The above does not mean we can only enjoy red wine with meat. Red wines can also be paired with plenty of vegetables and fish. We just need to find the right red wine for that dish or change the way we prepare that dish.
The simplest solution would be to choose a very light, low tannin red wine from Pinot Noir or Corvina. These wines can go well with seafood dishes like grilled tuna or seafood stew. If now you prefer vegetables then a dish made out of grilled eggplants, zucchinis and sweet red peppers would also do.
But what happens now with red wines that have more tannins like a Maratheftiko, Cabernet Sauvignon and Shiraz? These wines tent to have a lot of tannins and are medium or full body. They can easily overpower vegetarian dishes and would feel very metallic with most fish.
The following are some simple rules we can follow to solve the above problems.
- Just like with meat we will fist need plenty of proteins to help us with tannins. For vegan dishes that means food like black beans, lentils, white beans, tofu and tempeh (fermented soybeans). For fish dishes that could be salmon, tuna, halibut, octopus and anchovies.
- Now that we have a good base we will move on to the most important part, flavor and intensity. To do that we could add to our dish ingredients rich in umami flavor such as mushrooms (add texture also), tomatoes, cheese (vegan or not), seaweed, toasted nuts (pine, sesame), asparagus, carrot, soy sauce, miso, sweet potatoes, garlic and avocado. Now our meal will have a more meaty texture and savory taste. Umami as mentioned before does not pair well with tannins so we will need to add salt and/or acidity (e.g lemon) to bring balance.

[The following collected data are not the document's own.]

(* ===== verification/RegisterMessage.v ===== *)
(** * REGISTER and REGISTER_ACK (src/protocol/register_message.c) *)

From S2P Require Import Prelude CString Wire Codec.

Notation REGISTER_BODY_SIZE := 388%nat (only parsing).
Notation REGISTER_ACK_BODY_SIZE := 20%nat (only parsing).
Notation REGISTER_AGENT_NAME_SIZE := 128%nat (only parsing).
Notation REGISTER_INTERFACES_MAX := 16%nat (only parsing).
Notation REGISTER_INTERFACE_NAME_SIZE := 16%nat (only parsing).

Definition REGISTER_FLAG_FD_REPORTED : Z := 1.
Definition REGISTER_STATUS_OK : Z := 0.
Definition REGISTER_STATUS_REJECTED : Z := 1.
Definition REGISTER_STATUS_IDENTITY_MISMATCH : Z := 2.
Definition REGISTER_STATUS_UNKNOWN_AGENT : Z := 3.

Definition kMESSAGE_TYPE_REGISTER : Z := 2.
Definition kMESSAGE_TYPE_REGISTER_ACK : Z := 3.

Record RegisterMessage := {
  reg_agent_name : list Z;
  reg_interface_count : Z;
  reg_interface_names : list (list Z);
  reg_fd_reported : bool;
  reg_fd_interfaces : Z;
}.

Record RegisterAckMessage := {
  ack_status : Z;
  ack_interface_count : Z;
  ack_channels : list Z;
}.

(** The names the count covers: what the loops [for (i = 0; i < interface_count; i++)] visit. *)
Definition registered_names (m : RegisterMessage) : list (list Z) :=
  take (Z.to_nat (reg_interface_count m)) (reg_interface_names m).

Definition isInterfaceNameValid (name : list Z) : bool :=
  (name !!! (REGISTER_INTERFACE_NAME_SIZE - 1)%nat =? 0) && negb (Nat.eqb (strlen name) 0).

Definition areInterfaceNamesValid (m : RegisterMessage) : bool :=
  forallb isInterfaceNameValid (registered_names m).

Definition writeInterfaceName (buffer : list Z) (off : nat) (name : list Z) : list Z :=
  copy_at off (take (strlen name) name) buffer.

Definition readInterfaceName (payload : list Z) (off : nat) : list Z :=
  <[(REGISTER_INTERFACE_NAME_SIZE - 1)%nat := 0]> (slice off REGISTER_INTERFACE_NAME_SIZE payload).

Definition RegisterMessage_Encode (self : RegisterMessage) (buffer : list Z) : nat * list Z :=
  let total_size := (MESSAGE_HEADER_SIZE + REGISTER_BODY_SIZE)%nat in
  if negb (reg_agent_name self !!! (REGISTER_AGENT_NAME_SIZE - 1)%nat =? 0) then (0%nat, buffer)
  else if (reg_interface_count self >? 16) || negb (areInterfaceNamesValid self) then (0%nat, buffer)
  else if Nat.ltb (length buffer) total_size then (0%nat, buffer)
  else
    let buffer := begin_message kMESSAGE_TYPE_REGISTER REGISTER_BODY_SIZE buffer in
    let buffer := copy_at (MESSAGE_HEADER_SIZE + 0) (take (strlen (reg_agent_name self)) (reg_agent_name self)) buffer in
    let buffer := <[(MESSAGE_HEADER_SIZE + 128)%nat := reg_interface_count self]> buffer in
    let buffer :=
      if reg_fd_reported self then
        let buffer := <[(MESSAGE_HEADER_SIZE + 129)%nat := REGISTER_FLAG_FD_REPORTED]> buffer in
        Wire_WriteU16 buffer (MESSAGE_HEADER_SIZE + 130) (reg_fd_interfaces self)
      else buffer in
    let buffer :=
      write_entries writeInterfaceName REGISTER_INTERFACE_NAME_SIZE (MESSAGE_HEADER_SIZE + 132)
        (registered_names self) buffer in
    (total_size, buffer).

Definition RegisterMessage_Decode (self : RegisterMessage) (payload : list Z) : bool * RegisterMessage :=
  if Nat.ltb (length payload) REGISTER_BODY_SIZE then (false, self)
  else
    let agent_name := <[(REGISTER_AGENT_NAME_SIZE - 1)%nat := 0]> (slice 0 REGISTER_AGENT_NAME_SIZE payload) in
    let count := payload !!! 128%nat in
    if count >? 16 then
      (false, {| reg_agent_name := agent_name; reg_interface_count := count;
                 reg_interface_names := reg_interface_names self;
                 reg_fd_reported := reg_fd_reported self; reg_fd_interfaces := reg_fd_interfaces self |})
    else
      let fd_reported := negb (Z.land (payload !!! 129%nat) REGISTER_FLAG_FD_REPORTED =? 0) in
      let names := read_entries readInterfaceName REGISTER_INTERFACE_NAME_SIZE 132 (Z.to_nat count) payload in
      let self' :=
        {| reg_agent_name := agent_name; reg_interface_count := count;
           reg_interface_names := list_inserts 0 names (reg_interface_names self);
           reg_fd_reported := fd_reported;
           reg_fd_interfaces := if fd_reported then Wire_ReadU16 payload 130 else 0 |} in
      (areInterfaceNamesValid self', self').

Definition RegisterAckMessage_Encode (self : RegisterAckMessage) (buffer : list Z) : nat * list Z :=
  let total_size := (MESSAGE_HEADER_SIZE + REGISTER_ACK_BODY_SIZE)%nat in
  if ack_interface_count self >? 16 then (0%nat, buffer)
  else if Nat.ltb (length buffer) total_size then (0%nat, buffer)
  else
    let buffer := begin_message kMESSAGE_TYPE_REGISTER_ACK REGISTER_ACK_BODY_SIZE buffer in
    let buffer := <[(MESSAGE_HEADER_SIZE + 0)%nat := ack_status self]> buffer in
    let buffer := <[(MESSAGE_HEADER_SIZE + 1)%nat := ack_interface_count self]> buffer in
    let buffer := copy_at (MESSAGE_HEADER_SIZE + 4) (take (Z.to_nat (ack_interface_count self)) (ack_channels self)) buffer in
    (total_size, buffer).

Definition RegisterAckMessage_Decode (self : RegisterAckMessage) (payload : list Z) : bool * RegisterAckMessage :=
  if Nat.ltb (length payload) REGISTER_ACK_BODY_SIZE then (false, self)
  else
    let status := payload !!! 0%nat in
    let count := payload !!! 1%nat in
    if count >? 16 then
      (false, {| ack_status := status; ack_interface_count := count; ack_channels := ack_channels self |})
    else
      (true, {| ack_status := status; ack_interface_count := count;
                ack_channels := copy_at 0 (slice 4 (Z.to_nat count) payload) (ack_channels self) |}).

(** ** The codec promises *)

(** The shape of the two C structs: array sizes and integer widths. *)
Record register_shape (m : RegisterMessage) : Prop := {
  rs_agent : length (reg_agent_name m) = REGISTER_AGENT_NAME_SIZE;
  rs_count : 0 ≤ reg_interface_count m;
  rs_names : length (reg_interface_names m) = REGISTER_INTERFACES_MAX;
  rs_name : Forall (λ n, length n = REGISTER_INTERFACE_NAME_SIZE) (reg_interface_names m);
  rs_fd : is_u16 (reg_fd_interfaces m);
}.

Definition register_valid (m : RegisterMessage) : Prop :=
  register_shape m ∧ reg_agent_name m !!! 127%nat = 0 ∧
  reg_interface_count m ≤ 16 ∧ areInterfaceNamesValid m = true.

(** Same registration: names as strings, count, and the FD report. *)
Definition register_same (m m' : RegisterMessage) : Prop :=
  cstr (reg_agent_name m') = cstr (reg_agent_name m) ∧
  reg_interface_count m' = reg_interface_count m ∧
  Forall2 (λ n n', cstr n' = cstr n) (registered_names m) (registered_names m') ∧
  reg_fd_reported m' = reg_fd_reported m ∧
  reg_fd_interfaces m' = (if reg_fd_reported m then reg_fd_interfaces m else 0).

#[export] Instance RegisterMessage_wire : WireMessage RegisterMessage := {|
  wm_type := kMESSAGE_TYPE_REGISTER;
  wm_size _ := REGISTER_BODY_SIZE;
  wm_shape := register_shape;
  wm_valid := register_valid;
  wm_encode := RegisterMessage_Encode;
  wm_decode := RegisterMessage_Decode;
  wm_same := register_same;
|}.

#[export] Instance RegisterAckMessage_wire : WireMessage RegisterAckMessage := {|
  wm_type := kMESSAGE_TYPE_REGISTER_ACK;
  wm_size _ := REGISTER_ACK_BODY_SIZE;
  wm_shape m := length (ack_channels m) = REGISTER_INTERFACES_MAX;
  wm_valid m := is_u8 (ack_status m) ∧ 0 ≤ ack_interface_count m ≤ 16 ∧ length (ack_channels m) = REGISTER_INTERFACES_MAX;
  wm_encode := RegisterAckMessage_Encode;
  wm_decode := RegisterAckMessage_Decode;
  wm_same m m' :=
    ack_status m' = ack_status m ∧ ack_interface_count m' = ack_interface_count m ∧
    take (Z.to_nat (ack_interface_count m)) (ack_channels m') = take (Z.to_nat (ack_interface_count m)) (ack_channels m);
|}.

Definition name_ok (name : list Z) : Prop :=
  length name = REGISTER_INTERFACE_NAME_SIZE ∧ name !!! 15%nat = 0 ∧ cstr name ≠ [].

Lemma name_ok_strlen name : name_ok name → (length (cstr name) ≤ 15)%nat.
Proof. intros (Hl & Hn & _). exact (strlen_terminated name 15 Hl Hn). Qed.

Lemma isInterfaceNameValid_ok name :
  length name = REGISTER_INTERFACE_NAME_SIZE → isInterfaceNameValid name = true → name_ok name.
Proof.
  unfold isInterfaceNameValid, strlen. intros Hl Hv. change (16 - 1)%nat with 15%nat in Hv. bool_to_prop.
  split_and!; [done..|]. by intros Hnil; rewrite Hnil in *.
Qed.

#[export] Instance interface_name_writer :
  EntryWriter writeInterfaceName 16 name_ok (λ n, padded 16 (cstr n)).
Proof.
  split.
  - intros ???. apply length_copy_at.
  - intros buf off e o n Hok Hdis. unfold writeInterfaceName. rewrite <- cstr_prefix.
    pose proof (name_ok_strlen e Hok). apply slice_copy_ne. lia.
  - intros buf off e Hok Hb Hz. unfold writeInterfaceName. rewrite <- cstr_prefix.
    pose proof (name_ok_strlen e Hok). rewrite slice_copy_prefix by lia.
    by rewrite Hz, drop_replicate.
Qed.

Lemma registered_names_ok m :
  register_valid m → Forall name_ok (registered_names m) ∧
  length (registered_names m) = Z.to_nat (reg_interface_count m).
Proof.
  intros ([] & Ha & Hc & Hv). split.
  - unfold areInterfaceNamesValid in Hv. unfold registered_names in *.
    apply Forall_lookup. intros i n Hn. apply isInterfaceNameValid_ok.
    + apply lookup_take_Some in Hn as [Hn _]. by eapply Forall_lookup_1 in rs_name0.
    + rewrite forallb_forall in Hv. apply Hv. apply list_elem_of_In. by eapply list_elem_of_lookup_2.
  - unfold registered_names. rewrite length_take. lia.
Qed.

(** Reading the names back from the fields they were stored in. *)
Lemma readInterfaceName_same name payload off :
  name_ok name → slice off 16 payload = padded 16 (cstr name) →
  cstr (readInterfaceName payload off) = cstr name.
Proof.
  intros Hok Hs. unfold readInterfaceName. rewrite Hs.
  apply (cstr_terminated 15); [apply cstr_no_nul|by apply name_ok_strlen].
Qed.

Lemma readInterfaceName_valid payload off :
  (off + 16 ≤ length payload)%nat → cstr (readInterfaceName payload off) ≠ [] →
  isInterfaceNameValid (readInterfaceName payload off) = true.
Proof.
  intros Hb Hne. unfold isInterfaceNameValid, strlen. apply andb_true_iff. split.
  - unfold readInterfaceName. change (16 - 1)%nat with 15%nat.
    rewrite list_lookup_total_insert_eq; [done|]. rewrite length_slice by lia. lia.
  - by destruct (cstr (readInterfaceName payload off)).
Qed.

Lemma areInterfaceNamesValid_read m p :
  registered_names m = read_entries readInterfaceName 16 132 (length (registered_names m)) p →
  (132 + length (registered_names m) * 16 ≤ length p)%nat →
  Forall (λ n, cstr n ≠ []) (registered_names m) → areInterfaceNamesValid m = true.
Proof.
  intros Hr Hb Hne. unfold areInterfaceNamesValid. apply forallb_forall. intros n Hin%list_elem_of_In.
  apply list_elem_of_lookup_1 in Hin as [i Hi]. pose proof (Forall_lookup_1 _ _ _ _ Hne Hi) as Hn.
  pose proof (lookup_lt_Some _ _ _ Hi) as Hlt. rewrite Hr in Hi.
  apply list_lookup_fmap_Some_1 in Hi as (j & -> & Hj). apply lookup_seq in Hj as [-> Hj].
  apply readInterfaceName_valid; [lia|done].
Qed.

(** Decoding a payload whose fields are those of [m]. *)
Lemma RegisterMessage_Decode_fields m old p :
  register_shape old → register_valid m → length p = REGISTER_BODY_SIZE →
  slice 0 128 p = padded 128 (cstr (reg_agent_name m)) →
  p !!! 128%nat = reg_interface_count m →
  p !!! 129%nat = b2z (reg_fd_reported m) →
  (reg_fd_reported m = true → Wire_ReadU16 p 130 = reg_fd_interfaces m) →
  Forall2 (λ n n', cstr n' = cstr n) (registered_names m)
    (read_entries readInterfaceName 16 132 (length (registered_names m)) p) →
  ∃ m', RegisterMessage_Decode old p = (true, m') ∧ register_same m m'.
Proof.
  intros [_ _ Hol _ _] Hvalid Hp Hagent Hc Hflag Hfd Hnames.
  pose proof (registered_names_ok m Hvalid) as [Hok Hcount].
  destruct Hvalid as ([Ha Hc0 Hl Hn _] & Hz & Hc16 & _).
  unfold RegisterMessage_Decode. rewrite Hp, Hc. cbn [Nat.ltb Nat.leb].
  replace (reg_interface_count m >? 16) with false by (symmetry; lia).
  rewrite Hflag. rewrite Hcount in Hnames. set (names := read_entries _ _ _ _ _) in *.
  assert (length names = Z.to_nat (reg_interface_count m)) as Hlen.
  { subst names. unfold read_entries. by rewrite length_fmap, length_seq. }
  assert (negb (Z.land (b2z (reg_fd_reported m)) REGISTER_FLAG_FD_REPORTED =? 0) = reg_fd_reported m) as ->
    by (by destruct (reg_fd_reported m)).
  set (m' := Build_RegisterMessage _ _ _ _ _).
  assert (registered_names m' = names) as Hm'.
  { subst m'. unfold registered_names. simpl. apply take_list_inserts; lia. }
  exists m'. split.
  - f_equal. apply (areInterfaceNamesValid_read m' p); rewrite Hm', ?Hlen; [done|lia|].
    apply Forall_lookup. intros i n' Hi.
    destruct (Forall2_lookup_r _ _ _ _ _ Hnames Hi) as (n & Hi' & Heq).
    rewrite Heq. by apply (Forall_lookup_1 _ _ _ _ Hok) in Hi' as (_ & _ & ?).
  - unfold register_same. simpl. split_and!; [|done|by rewrite Hm'|done|].
    + rewrite Hagent. apply (cstr_terminated 127); [apply cstr_no_nul|]. exact (strlen_terminated _ 127 Ha Hz).
    + destruct (reg_fd_reported m); [by apply Hfd|done].
Qed.

#[export] Instance RegisterMessage_ok : WireMessageOk RegisterMessage.
Proof.
  split; [done|simpl; lia|]. intros m buf Hvalid Hb. pose proof Hvalid as Hvalid'.
  pose proof (registered_names_ok m Hvalid) as [Hnames Hcount].
  destruct Hvalid as ([Ha Hc0 Hl Hn Hfd] & Hz & Hc16 & Hv). simpl in *. unfold RegisterMessage_Encode.
  change (128 - 1)%nat with 127%nat in *. rewrite Hz, Hv. cbn [negb Z.eqb].
  replace (reg_interface_count m >? 16) with false by (symmetry; lia). cbn [orb].
  rewrite (proj2 (Nat.ltb_ge (length buf) (4 + 388))) by lia.
  rewrite <- cstr_prefix. pose proof (strlen_terminated _ 127 Ha Hz) as Hs. unfold strlen in Hs.
  set (names := registered_names m) in *.
  pose proof (slice_write_entries_ne writeInterfaceName 16 name_ok (λ n, padded 16 (cstr n))) as Hne.
  pose proof (drop_write_entries writeInterfaceName 16 name_ok (λ n, padded 16 (cstr n))) as Hdrop.
  pose proof (read_write_entries writeInterfaceName 16 name_ok (λ n, padded 16 (cstr n)) readInterfaceName
    (λ n n', cstr n' = cstr n)) as Hread.
  destruct (reg_fd_reported m) eqn:Hfdr; stores; eexists;
    (split_and!; [done|codec_len|header_ok_with Hne kMESSAGE_TYPE_REGISTER 388%nat buf
                 |rewrite Hdrop by (done || codec_len); drops; done|]);
    intros old Hold; apply RegisterMessage_Decode_fields; try done;
    try (rewrite length_slice by codec_len; done);
    try (by loads_with Hne; rewrite drop_replicate);
    try (rewrite ?Hfdr; load_field_with Hne); try done;
    try (apply (Hread 132%nat names _ 4%nat 388%nat); [apply readInterfaceName_same|done|codec_len|loads; done|lia]).
  - intros _. load_field_with Hne.
  - by rewrite Hfdr.
Qed.

#[export] Instance RegisterAckMessage_ok : WireMessageOk RegisterAckMessage.
Proof.
  split; [done|simpl; lia|]. intros m buf (Hs & Hc & Hl) Hb. simpl in *. unfold RegisterAckMessage_Encode.
  replace (ack_interface_count m >? 16) with false by (symmetry; lia).
  rewrite (proj2 (Nat.ltb_ge (length buf) (4 + 20))) by lia.
  set (n := Z.to_nat (ack_interface_count m)).
  assert (length (take n (ack_channels m)) = n) as Hn by (rewrite length_take; lia).
  stores. eexists. split_and!; [done|codec_len|header_ok kMESSAGE_TYPE_REGISTER_ACK 20%nat buf|drops; done|].
  intros old Hold. unfold RegisterAckMessage_Decode. rewrite length_slice by codec_len. cbn [Nat.ltb Nat.leb].
  set (p := slice 4 20 _).
  assert (p !!! 1%nat = ack_interface_count m) as -> by (subst p; load_field).
  replace (ack_interface_count m >? 16) with false by (symmetry; lia).
  eexists. split; [reflexivity|]. simpl. fold n. split_and!; [subst p; load_field|done|].
  assert (slice 4 n p = take n (ack_channels m)) as -> by (subst p; by loads).
  apply take_list_inserts; lia.
Qed.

- To turn up the intensity even more we could also add some powerful spices and herbs. These could be cumin seeds, smoked paprika, rosemary, thyme, black pepper, mustard seeds, cinnamon, curry, cardamom and saffron.
Food pairing example
Fikardos Maratheftiko 2014 paired with Red Wine and Tomato Octopus (Greek Kokkinisto Octapodi)
The 2014 Maratheftiko is a medium to full body wine with a lot of tannins. It has intense flavors of dark plum, blackberry, cherry, violet, vanilla and charred wood. So our target here is to pair all these components with our dish. In the above recipe the main ingredients we are using are: Octopus, olive oil, tomatoes, red wine, balsamic vinegar, onions, black pepper corns, allspice and bay leaves.
So fist we will need proteins and fat which we get from the octopus and olive oil. Next we will need a lot of flavor and especially something with a lot of umami. This will come from the cooked tomatoes and onions. The next step will be to balance out the harsh effect that umami gives to tannins so in this case we use red wine (adds acidity and a familiar flavor), balsamic vinegar and salt. To increase now the flavor intensity even more we are using black pepper corns, allspice and bay leaves.
We took something that traditionally does not pair well with tannic red wines and transformed into something that has all the necessary tools to fight them back.